Goal of the exercise:
Where a line of the records contains the word "assert", show that line.

= Beginning of Section =

Lemma full_window s :
  run inputRoot outputRoot config N files silent s →
  (Nat.min (window N) (length files) ≤ created s)%nat →
  ∃ s0, run inputRoot outputRoot config N files silent s0
        ∧ rtc (turn inputRoot outputRoot config N) s0 s
        ∧ created s0 = Nat.min (window N) (length files)
        ∧ in_flight s0 = Nat.min (window N) (length files)
        ∧ results s0 = [].
Proof.
  unfold run. revert s.
  apply (rtc_ind_r
           (λ s, (Nat.min (window N) (length files) ≤ created s)%nat →
                 ∃ s0, rtc (turn inputRoot outputRoot config N)
                         (sched_init files silent) s0
                       ∧ rtc (turn inputRoot outputRoot config N) s0 s
                       ∧ created s0 = Nat.min (window N) (length files)
                       ∧ in_flight s0 = Nat.min (window N) (length files)
                       ∧ results s0 = [])).
  - intros Hle. exists (sched_init files silent). simpl in *.
    split_and!; [apply rtc_refl|apply rtc_refl|lia| |done].
    unfold in_flight. simpl. rewrite map_size_empty. lia.
  - intros s1 s2 Hrun Hturn IH Hle.
    destruct (decide (Nat.min (window N) (length files) ≤ created s1)%nat)
      as [Hle1|Hlt1].
    + destruct (IH Hle1) as (s0 & H0 & H01 & Hfull).
      exists s0. split_and!; [done|by eapply rtc_r|apply Hfull..].
    + destruct (filling s1 Hrun) as [Hres Hc]; [lia|].
      assert (Hrun2 : run inputRoot outputRoot config N files silent s2)
        by (by eapply rtc_r).
      pose proof (run_reachable _ Hrun2) as Hreach.
      pose proof (jobs_accounted _ _ _ _ _ _ _ Hreach) as Hjobs.
      pose proof (created_remaining _ _ _ _ _ _ _ Hreach) as Hcr.
      assert (Hs2 : created s2 = S (created s1) ∧ results s2 = []).
      { destruct Hturn; simpl in *; [done|exfalso; lia..]. }
      destruct Hs2 as [Hcs Hrs]. rewrite Hrs in Hjobs. simpl in Hjobs.
      exists s2. split_and!; [done|apply rtc_refl|lia|lia|done].
Qed.

End TurnFacts.

Lemma no_race_below_the_limit inputRoot outputRoot config N files silent s raced :
  (length files < N)%nat →
  reachable inputRoot outputRoot config N files silent s →
  control s ≠ AwaitRace raced.
Proof.
  intros HM Hreach Hc.
  pose proof (sched_inv_reachable _ _ _ _ _ _ _ Hreach) as Hinv.
  pose proof (created_remaining _ _ _ _ _ _ _ Hreach) as Hcreated.
  pose proof Hinv as [_ _ Hfresh Hful _ _ _ _ _ Hctl].
  unfold control_inv in Hctl. rewrite Hc in Hctl.
  destruct Hctl as (_ & Hnd & Hlen & _ & Hcase).
  assert (Hsub : raced ⊆ seq 0 (created s)).
  { intros p Hp. apply elem_of_seq. split; [lia|]. simpl.
    destruct (Hcase p Hp) as [Hf|He].
    - by destruct (Hful p Hf).
    - by apply Hfresh. }
  apply NoDup_submseteq in Hsub; [|done].
  apply submseteq_length in Hsub. rewrite length_seq in Hsub.
  unfold window in Hlen. lia.
Qed.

= End of Section =

Output of the exercise:
      assert (Hrun2 : run inputRoot outputRoot config N files silent s2)
      assert (Hs2 : created s2 = S (created s1) ∧ results s2 = []).
  assert (Hsub : raced ⊆ seq 0 (created s)).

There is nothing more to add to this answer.